━━━ RECORDS FOR THIS EXERCISE

(** * Shallow embedding of gophie's [engine] package (src/engine/engines.go)

    Go strings are byte strings; they are modelled as [String.string],
    whose characters are 8-bit [Ascii.ascii] values, so every Go byte is
    representable.  A Go [error] result is [option string] ([None] = nil,
    [Some msg] = an error whose [Error()] is [msg]).  A [*url.URL] is
    [option URL] ([None] = nil) for an abstract type [URL] together with
    its [String()] method; MarshalJSON only observes URLs through it. *)

From Stdlib Require Import ZArith Lia Ascii String.
From stdpp Require Import base list gmap strings pretty.
Open Scope string_scope.
Set Warnings "-register-all".

(** ** Go's [unicode/utf8] and [encoding/json] string handling

    [utf8.DecodeRuneInString], [utf8.EncodeRune], [utf16.DecodeRune] and
    the string encoder and string decoder of [encoding/json]
    ([encodeState.string], [unquoteBytes], [getu4]) as they stand in the
    Go releases of the repository's era.  The index loops of the Go code
    ([i += size]) are written as recursion on the remaining bytes, with a
    fuel argument equal to the remaining length. *)
Module GoJSON.

Definition bval (a : ascii) : Z := Z.of_N (N_of_ascii a).
Definition byte (z : Z) : ascii := ascii_of_N (Z.to_N (Z.land z 255)).

(** The double quote character (code 34). *)
Definition dq : ascii := "034"%char.

Fixpoint sdrop (n : nat) (s : string) : string :=
  match n, s with
  | O, _ => s
  | S n', String _ s' => sdrop n' s'
  | S _, EmptyString => EmptyString
  end.

Fixpoint stake (n : nat) (s : string) : string :=
  match n, s with
  | O, _ => EmptyString
  | S n', String a s' => String a (stake n' s')
  | S _, EmptyString => EmptyString
  end.

Definition RuneError : Z := 65533.   (* U+FFFD *)
Definition RuneSelf : Z := 128.
Definition MaxRune : Z := 1114111.   (* U+10FFFF *)
Definition maskx : Z := 63.
Definition mask2 : Z := 31.
Definition mask3 : Z := 15.
Definition mask4 : Z := 7.
Definition locb : Z := 128.
Definition hicb : Z := 191.

(** The [first] table of package utf8, for a leading byte at or above
    [RuneSelf]: [None] for the invalid leading bytes (0x80..0xC1 and
    0xF5..0xFF), else the sequence size and the accept range of the
    second byte. *)
Definition first (b0 : Z) : option (nat * Z * Z) :=
  if (b0 <? 194)%Z then None
  else if (b0 <=? 223)%Z then Some (2%nat, locb, hicb)
  else if (b0 =? 224)%Z then Some (3%nat, 160%Z, hicb)
  else if (b0 <=? 236)%Z then Some (3%nat, locb, hicb)
  else if (b0 =? 237)%Z then Some (3%nat, locb, 159%Z)
  else if (b0 <=? 239)%Z then Some (3%nat, locb, hicb)
  else if (b0 =? 240)%Z then Some (4%nat, 144%Z, hicb)
  else if (b0 <=? 243)%Z then Some (4%nat, locb, hicb)
  else if (b0 =? 244)%Z then Some (4%nat, locb, 143%Z)
  else None.

Definition in_range (lo hi b : Z) : bool := (lo <=? b)%Z && (b <=? hi)%Z.

(** [utf8.DecodeRuneInString(s)] *)
Definition DecodeRune (s : string) : Z * nat :=
  match s with
  | EmptyString => (RuneError, 0%nat)
  | String a0 t0 =>
    let s0 := bval a0 in
    if (s0 <? RuneSelf)%Z then (s0, 1%nat) else
    match first s0 with
    | None => (RuneError, 1%nat)
    | Some (sz, lo, hi) =>
      match t0 with
      | EmptyString => (RuneError, 1%nat)
      | String a1 t1 =>
        let s1 := bval a1 in
        if negb (in_range lo hi s1) then (RuneError, 1%nat) else
        if (sz <=? 2)%nat then
          (Z.lor (Z.shiftl (Z.land s0 mask2) 6) (Z.land s1 maskx), 2%nat) else
        match t1 with
        | EmptyString => (RuneError, 1%nat)
        | String a2 t2 =>
          let s2 := bval a2 in
          if negb (in_range locb hicb s2) then (RuneError, 1%nat) else
          if (sz <=? 3)%nat then
            (Z.lor (Z.lor (Z.shiftl (Z.land s0 mask3) 12)
                          (Z.shiftl (Z.land s1 maskx) 6)) (Z.land s2 maskx), 3%nat) else
          match t2 with
          | EmptyString => (RuneError, 1%nat)
          | String a3 _ =>
            let s3 := bval a3 in
            if negb (in_range locb hicb s3) then (RuneError, 1%nat) else
            (Z.lor (Z.lor (Z.lor (Z.shiftl (Z.land s0 mask4) 18)
                                 (Z.shiftl (Z.land s1 maskx) 12))
                          (Z.shiftl (Z.land s2 maskx) 6)) (Z.land s3 maskx), 4%nat)
          end
        end
      end
    end
  end.

(** [utf8.EncodeRune]: the bytes written for rune [r] ([uint32(r)] makes
    negative runes exceed [MaxRune]). *)
Definition EncodeRune (r : Z) : string :=
  if (0 <=? r)%Z && (r <=? 127)%Z then String (byte r) EmptyString
  else if (0 <=? r)%Z && (r <=? 2047)%Z then
    String (byte (Z.lor 192 (Z.shiftr r 6)))
      (String (byte (Z.lor 128 (Z.land r maskx))) EmptyString)
  else
    let r := if (r <? 0)%Z || (MaxRune <? r)%Z || in_range 55296 57343 r
             then RuneError else r in
    if (r <=? 65535)%Z then
      String (byte (Z.lor 224 (Z.shiftr r 12)))
        (String (byte (Z.lor 128 (Z.land (Z.shiftr r 6) maskx)))
          (String (byte (Z.lor 128 (Z.land r maskx))) EmptyString))
    else
      String (byte (Z.lor 240 (Z.shiftr r 18)))
        (String (byte (Z.lor 128 (Z.land (Z.shiftr r 12) maskx)))
          (String (byte (Z.lor 128 (Z.land (Z.shiftr r 6) maskx)))
            (String (byte (Z.lor 128 (Z.land r maskx))) EmptyString))).

(** [hex = "0123456789abcdef"] of encoding/json. *)
Definition hex (n : Z) : ascii :=
  match String.get (Z.to_nat n) "0123456789abcdef" with
  | Some c => c
  | None => "0"%char
  end.

(** [htmlSafeSet[b]] for [b < utf8.RuneSelf]: printable ASCII (and DEL)
    except the double quote, the backslash and [<], [>], [&]. *)
Definition htmlSafe (b : Z) : bool :=
  (32 <=? b)%Z && negb ((b =? 34) || (b =? 92) || (b =? 60) || (b =? 62) || (b =? 38))%Z.

(** The escape written for an ASCII byte that is not html-safe. *)
Definition escape_ascii (a : ascii) : string :=
  let b := bval a in
  if (b =? 92)%Z || (b =? 34)%Z then String "\" (String a EmptyString)
  else if (b =? 10)%Z then "\n"
  else if (b =? 13)%Z then "\r"
  else if (b =? 9)%Z then "\t"
  else String "\" (String "u" (String "0" (String "0"
         (String (hex (Z.shiftr b 4)) (String (hex (Z.land b 15)) EmptyString))))).

(** The loop of [encodeState.string(s, escapeHTML = true)]. *)
Fixpoint encode_loop (fuel : nat) (s : string) : string :=
  match fuel with
  | O => EmptyString
  | S fuel' =>
    match s with
    | EmptyString => EmptyString
    | String a rest =>
      let b := bval a in
      if (b <? RuneSelf)%Z then
        if htmlSafe b then String a (encode_loop fuel' rest)
        else escape_ascii a ++ encode_loop fuel' rest
      else
        let '(c, size) := DecodeRune s in
        if (c =? RuneError)%Z && (size =? 1)%nat then
          "\ufffd" ++ encode_loop fuel' (sdrop size s)
        else if (c =? 8232)%Z || (c =? 8233)%Z then
          "\u202" ++ String (hex (Z.land c 15)) (encode_loop fuel' (sdrop size s))
        else stake size s ++ encode_loop fuel' (sdrop size s)
    end
  end.

(** [encodeState.string(s, true)]: the JSON string literal written for [s]. *)
Definition encode_string (s : string) : string :=
  String dq (encode_loop (String.length s) s ++ String dq EmptyString).

(** [getu4(s)]: the value of a [\uXXXX] escape at the head of [s], or -1. *)
Definition hexval (c : ascii) : Z :=
  let b := bval c in
  if in_range 48 57 b then b - 48
  else if in_range 97 102 b then b - 97 + 10
  else if in_range 65 70 b then b - 65 + 10
  else -1.

Definition getu4 (s : string) : Z :=
  match s with
  | String a (String u (String c1 (String c2 (String c3 (String c4 _))))) =>
    if (bval a =? 92)%Z && (bval u =? 117)%Z then
      let h1 := hexval c1 in let h2 := hexval c2 in
      let h3 := hexval c3 in let h4 := hexval c4 in
      if (h1 <? 0)%Z || (h2 <? 0)%Z || (h3 <? 0)%Z || (h4 <? 0)%Z then -1
      else ((h1 * 16 + h2) * 16 + h3) * 16 + h4
    else -1
  | _ => -1
  end.

(** [utf16.IsSurrogate] and [utf16.DecodeRune]. *)
Definition IsSurrogate (r : Z) : bool := (55296 <=? r)%Z && (r <? 57344)%Z.

Definition utf16_DecodeRune (r1 r2 : Z) : Z :=
  if (55296 <=? r1)%Z && (r1 <? 56320)%Z && (56320 <=? r2)%Z && (r2 <? 57344)%Z
  then Z.lor (Z.shiftl (r1 - 55296) 10) (r2 - 56320) + 65536
  else RuneError.

(** The slow loop of [unquoteBytes]: [None] is [ok = false]. *)
Fixpoint unquote_loop (fuel : nat) (s : string) : option string :=
  match fuel with
  | O => Some EmptyString
  | S fuel' =>
    let cont (piece : string) (rest : string) :=
      match unquote_loop fuel' rest with
      | Some t => Some (piece ++ t)
      | None => None
      end in
    match s with
    | EmptyString => Some EmptyString
    | String c rest =>
      let b := bval c in
      if (b =? 92)%Z then
        match rest with
        | EmptyString => None
        | String e rest' =>
          let eb := bval e in
          if (eb =? 34)%Z || (eb =? 92)%Z || (eb =? 47)%Z || (eb =? 39)%Z then
            cont (String e EmptyString) rest'
          else if (eb =? 98)%Z then cont (String (byte 8) EmptyString) rest'
          else if (eb =? 102)%Z then cont (String (byte 12) EmptyString) rest'
          else if (eb =? 110)%Z then cont (String (byte 10) EmptyString) rest'
          else if (eb =? 114)%Z then cont (String (byte 13) EmptyString) rest'
          else if (eb =? 116)%Z then cont (String (byte 9) EmptyString) rest'
          else if (eb =? 117)%Z then
            let rr := getu4 s in
            if (rr <? 0)%Z then None else
            let after := sdrop 6 s in
            if IsSurrogate rr then
              let dec := utf16_DecodeRune rr (getu4 after) in
              if negb (dec =? RuneError)%Z then
                cont (EncodeRune dec) (sdrop 6 after)
              else cont (EncodeRune RuneError) after
            else cont (EncodeRune rr) after
          else None
        end
      else if (b =? 34)%Z || (b <? 32)%Z then None
      else if (b <? RuneSelf)%Z then cont (String c EmptyString) rest
      else
        let '(rr, size) := DecodeRune s in
        cont (EncodeRune rr) (sdrop size s)
    end
  end.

━━━━━━

Would you print, exactly as written, every line above from the one holding "0xF5..0xFF), else the" through the one holding "if negb (in_range locb hicb s2)", with both included and no other lines?

    0xF5..0xFF), else the sequence size and the accept range of the
    second byte. *)
Definition first (b0 : Z) : option (nat * Z * Z) :=
  if (b0 <? 194)%Z then None
  else if (b0 <=? 223)%Z then Some (2%nat, locb, hicb)
  else if (b0 =? 224)%Z then Some (3%nat, 160%Z, hicb)
  else if (b0 <=? 236)%Z then Some (3%nat, locb, hicb)
  else if (b0 =? 237)%Z then Some (3%nat, locb, 159%Z)
  else if (b0 <=? 239)%Z then Some (3%nat, locb, hicb)
  else if (b0 =? 240)%Z then Some (4%nat, 144%Z, hicb)
  else if (b0 <=? 243)%Z then Some (4%nat, locb, hicb)
  else if (b0 =? 244)%Z then Some (4%nat, locb, 143%Z)
  else None.

Definition in_range (lo hi b : Z) : bool := (lo <=? b)%Z && (b <=? hi)%Z.

(** [utf8.DecodeRuneInString(s)] *)
Definition DecodeRune (s : string) : Z * nat :=
  match s with
  | EmptyString => (RuneError, 0%nat)
  | String a0 t0 =>
    let s0 := bval a0 in
    if (s0 <? RuneSelf)%Z then (s0, 1%nat) else
    match first s0 with
    | None => (RuneError, 1%nat)
    | Some (sz, lo, hi) =>
      match t0 with
      | EmptyString => (RuneError, 1%nat)
      | String a1 t1 =>
        let s1 := bval a1 in
        if negb (in_range lo hi s1) then (RuneError, 1%nat) else
        if (sz <=? 2)%nat then
          (Z.lor (Z.shiftl (Z.land s0 mask2) 6) (Z.land s1 maskx), 2%nat) else
        match t1 with
        | EmptyString => (RuneError, 1%nat)
        | String a2 t2 =>
          let s2 := bval a2 in
          if negb (in_range locb hicb s2) then (RuneError, 1%nat) else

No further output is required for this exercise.